## Stemming and Lemmatization

* We have words with different forms. When tokenization is applied on a text, each form would be considered as differnet token although they infer the same meaning.
* So in order to reduce this issue, we have techinques called **Stemming** and **Lemmatization**.
* By reducing the different form of words to their original or root form, we can reduce the vocabulary size, which will lead to better visualization, classification and analysis.

### Stemming : 
Stemming is a process of removing suffixes of a word based on the assumption that **different word forms**`(lightning, lightly, lighting)` consist of **stem**`(light)` and and **ending**`(+ning, +ly, +ing)`

In [1]:
# For extracting the text from the wikipedia page
import requests
def wikipedia_page(title):
    '''
    This function returns the raw text of a wikipedia page 
    given a wikipedia page title
    '''
    params = { 
        'action': 'query', 
        'format': 'json', # request json formatted content
        'titles': title, # title of the wikipedia page
        'prop': 'extracts', 
        'explaintext': True
    }
    # send a request to the wikipedia api 
    response = requests.get(
         'https://en.wikipedia.org/w/api.php',
         params= params
     ).json()

    # Parse the result
    page = next(iter(response['query']['pages'].values()))
    # return the page content 
    if 'extract' in page.keys():
        return page['extract']
    else:
        return "Page not found"

Applying Stemming :
1. Extract the text from source
2. Tokenize the text
3. Extract the stem of a word

In [2]:
# Imoprt Tokenizer, Stemmer and Stopwords
from nltk.tokenize import WordPunctTokenizer
from nltk.stem import PorterStemmer # Commonly used stemming algorithm
from nltk.corpus import stopwords

In [3]:
# 1. Get the text from the wikipedia page
text = wikipedia_page('Earth').lower()

# 2. Apply tokenization
tokens = WordPunctTokenizer().tokenize(text)

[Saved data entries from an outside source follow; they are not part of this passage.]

Lemma read_elems_app {T} `{IoReadLaws T} es : forall (r : BitReader.t T) ys,
  BitReader.wf r -> Forall elem_ok es -> BitReader.bits r = (es ≫= elem_code) ++ ys ->
  exists r', read_elems (is_signed <$> es) r = (Ok es, r') /\ BitReader.bits r' = ys.
Proof.
  induction es as [|e es IH]; intros r ys Hwf Hok Hb; [by exists r|].
  apply Forall_cons_1 in Hok as [He Hok]. cbn [mbind list_bind] in Hb.
  rewrite <-(assoc_L (++)) in Hb. cbn [fmap list_fmap read_elems].
  destruct e as [n|z]; simpl in He, Hb; cbn [is_signed].
  - destruct (read_exp_golomb_app r n _ Hwf He Hb) as (r1 & H1 & Hb1 & Hwf1).
    destruct (IH r1 ys Hwf1 Hok Hb1) as (r2 & H2 & Hb2). exists r2. split; [|done].
    erewrite bind_ok; [|erewrite bind_ok; [|exact H1]; reflexivity].
    erewrite bind_ok; [|exact H2]. done.
  - destruct (read_signed_exp_golomb_app r z _ Hwf He Hb) as (r1 & H1 & Hb1 & Hwf1).
    destruct (IH r1 ys Hwf1 Hok Hb1) as (r2 & H2 & Hb2). exists r2. split; [|done].
    erewrite bind_ok; [|erewrite bind_ok; [|exact H1]; reflexivity].
    erewrite bind_ok; [|exact H2]. done.
Qed.

(** ** Properties *)

(** Exp-Golomb codes round trip through bytes: any sequence of unsigned
    values below [u64::MAX] and signed values above [i64::MIN], written with
    [write_exp_golomb] and [write_signed_exp_golomb] and closed with [finish],
    is read back by [read_exp_golomb] and [read_signed_exp_golomb]. *)
Theorem exp_golomb_roundtrip (es : list elem) (Hok : Forall elem_ok es) :
  exists bs w', (write_elems es ;;; BitWriter.finish) (BitWriter.new []) = (Ok bs, w') /\
  exists r', read_elems (is_signed <$> es) (BitReader.new_from_slice bs) = (Ok es, r').
Proof.
  destruct (write_elems_app es (BitWriter.new (@nil byte))) as (w1 & H1 & Hb1 & Hwf1);
    [split; vm_compute; split; congruence|done|].
  destruct (BitWriter.finish_bits w1 Hwf1) as (bs & w2 & H2 & Hb2).
  exists bs, w2. erewrite bind_ok; [|exact H1]. split; [done|].
  rewrite Hb1 in Hb2.
  destruct (read_elems_app es (BitReader.new_from_slice bs)
    (replicate (BitWriter.pad (length (es ≫= elem_code))) false)) as (r' & H3 & _);
    [apply BitReader.wf_new|done|by rewrite BitReader.bits_new_from_slice|].
  by exists r'.
Qed.

Lemma exp_golomb_roundtrip_witness :
  exists bs w', (write_elems [Ue 0; Ue 6; Se (-3); Ue (2 ^ 64 - 2); Se (2 ^ 63 - 1)] ;;; BitWriter.finish)
    (BitWriter.new []) = (Ok bs, w') /\
  exists r', read_elems [false; false; true; false; true] (BitReader.new_from_slice bs)
    = (Ok [Ue 0; Ue 6; Se (-3); Ue (2 ^ 64 - 2); Se (2 ^ 63 - 1)], r').
Proof.
  apply (exp_golomb_roundtrip [Ue 0; Ue 6; Se (-3); Ue (2 ^ 64 - 2); Se (2 ^ 63 - 1)]).
  repeat constructor; simpl; lia.
Defined.
Lemma amf0_roundtrip_witness :
  let vs := [Amf0Value.String [x61; x62]; Amf0Value.Number 0x3ff0000000000000;
             Amf0Value.Object [([], Amf0Value.Boolean true); ([x78], Amf0Value.Object [])]; Amf0Value.Null] in
  exists bs, encode_all vs [] = (Ok tt, bs) /\
    decode_all (new bs) = (Ok vs, mkCursor bs (N.of_nat (length bs))).
Proof.
  intros vs. apply (amf0_roundtrip vs).
  - assert (Hs : forall s, Utf8.valid s = true -> Z.ltb (blen s) (2 ^ 16) = true -> str_ok (2 ^ 16) s)
      by (intros s Hu Hl; apply Z.ltb_lt in Hl; split; assumption).
    constructor; [apply enc_String, Hs; reflexivity|].
    constructor; [apply enc_Number; split; [discriminate|reflexivity]|].
    constructor; [|constructor; [apply enc_Null|constructor]].
    apply enc_Object. constructor; [split; [apply Hs; reflexivity|apply enc_Boolean]|].
    constructor; [split; [apply Hs; reflexivity|]|constructor].
    apply enc_Object. constructor.
  - vm_compute. reflexivity.
Defined.

Lemma amf0_truncated_string_panics_witness :
  exists c, decode (new [x02; x00; x0b; x48; x65]) = (Panic, c).
Proof. exact (amf0_truncated_string_panics [x48; x65] 11 ltac:(vm_compute; auto)). Defined.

# Filter out the stopwords in the tokens list
tokens = [tk for tk in tokens if tk not in stopwords.words('english')]

In [4]:
# 3. Instantiate the stemmer
ps = PorterStemmer()

# Stem the tokens
stems = [ps.stem(tk) for tk in tokens]

In [6]:
# Lets look at random selection of stemmed tokens
import numpy as np

for i in range(5) :
    print()
    print(np.random.choice(stems, size=10))


['complex' 'state' 'two' 'name' 'distribut' 'latitud' 'within' 'distribut'
 'system' 'fix']

['crust' 'french' ',' '.' '(' ',' 'arid' 'köppen' 'coal' 'kelvin']

["'" 'significantli' '2020' 'grain' 'less' 'atmospher' 'form' 'earliest'
 'hemispher' 'excess']

['.' 'descend' 'planetari' 'circl' 'biotic' 'solstic' 'sinc' 'univers'
 'continent' 'earth']

['water' ',' '.' 'planet' '.' 'rel' '.' 'earth' '6' '(']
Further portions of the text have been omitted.